> **EXERCISE**: Write out all of the data exactly as it appears.

□ □ □ □ □

(** X16. Every item shown comes from a hit of the search: its title and
    its link are those of the hit, the link is never empty, it carries the
    country and region of the filters, and for a cap [num_results >= 0]
    there are at most [num_results] items. *)
Theorem shown_items_come_from_hits (topic : str) (f : filters) (n : Z)
    (db db' : database) (items : list item) :
  find_programs topic f n db = Ok (Showing items, db') ->
  (exists log hits,
      search_web topic f n = Ok (log, hits)
      /\ forall it, In it items ->
           exists r, In r hits /\ item_title it = title r
                     /\ item_link it = link r)
  /\ (forall it, In it items ->
        item_link it <> []
        /\ item_country it = fcountry f /\ item_region it = fregion f)
  /\ (0 <= n -> Z.of_nat (List.length items) <= n).
Proof.
  intros E. apply find_programs_showing in E as [log [hits [Es [Ev _]]]].
  rewrite validate_hits_flat_map in Ev. cbn [app] in Ev. injection Ev as <-.
  assert (Hfrom : forall it,
             In it (flat_map (accepted_items f) hits) ->
             exists r, In r hits /\ validate_hit f r = Ok (Some it)
                       /\ item_title it = title r /\ item_link it = link r).
  { intros it Hin. apply in_flat_map in Hin as [r [Hr Hit]].
    apply accepted_items_fields in Hit as [Hv [Ht Hl]]. exists r. auto. }
  split; [|split].
  - exists log, hits. split; [exact Es|].
    intros it Hin. destruct (Hfrom it Hin) as [r [Hr [_ [Ht Hl]]]].
    exists r. auto.
  - intros it Hin. destruct (Hfrom it Hin) as [r [Hr [Hv [_ Hl]]]].
    split.
    + rewrite Hl. apply (search_web_links _ _ _ _ _ r Es Hr).
    + apply validate_hit_item in Hv as [p [_ [_ [_ ->]]]]. split; reflexivity.
  - intros Hn. pose proof (search_web_capped _ _ _ _ _ Hn Es).
    pose proof (accepted_items_count f hits). lia.
Qed.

□ □ □ □ □

> **SOLUTION TO THIS EXERCISE**:
(** X16. Every item shown comes from a hit of the search: its title and
    its link are those of the hit, the link is never empty, it carries the
    country and region of the filters, and for a cap [num_results >= 0]
    there are at most [num_results] items. *)
Theorem shown_items_come_from_hits (topic : str) (f : filters) (n : Z)
    (db db' : database) (items : list item) :
  find_programs topic f n db = Ok (Showing items, db') ->
  (exists log hits,
      search_web topic f n = Ok (log, hits)
      /\ forall it, In it items ->
           exists r, In r hits /\ item_title it = title r
                     /\ item_link it = link r)
  /\ (forall it, In it items ->
        item_link it <> []
        /\ item_country it = fcountry f /\ item_region it = fregion f)
  /\ (0 <= n -> Z.of_nat (List.length items) <= n).
Proof.
  intros E. apply find_programs_showing in E as [log [hits [Es [Ev _]]]].
  rewrite validate_hits_flat_map in Ev. cbn [app] in Ev. injection Ev as <-.
  assert (Hfrom : forall it,
             In it (flat_map (accepted_items f) hits) ->
             exists r, In r hits /\ validate_hit f r = Ok (Some it)
                       /\ item_title it = title r /\ item_link it = link r).
  { intros it Hin. apply in_flat_map in Hin as [r [Hr Hit]].
    apply accepted_items_fields in Hit as [Hv [Ht Hl]]. exists r. auto. }
  split; [|split].
  - exists log, hits. split; [exact Es|].
    intros it Hin. destruct (Hfrom it Hin) as [r [Hr [_ [Ht Hl]]]].
    exists r. auto.
  - intros it Hin. destruct (Hfrom it Hin) as [r [Hr [Hv [_ Hl]]]].
    split.
    + rewrite Hl. apply (search_web_links _ _ _ _ _ r Es Hr).
    + apply validate_hit_item in Hv as [p [_ [_ [_ ->]]]]. split; reflexivity.
  - intros Hn. pose proof (search_web_capped _ _ _ _ _ Hn Es).
    pose proof (accepted_items_count f hits). lia.
Qed.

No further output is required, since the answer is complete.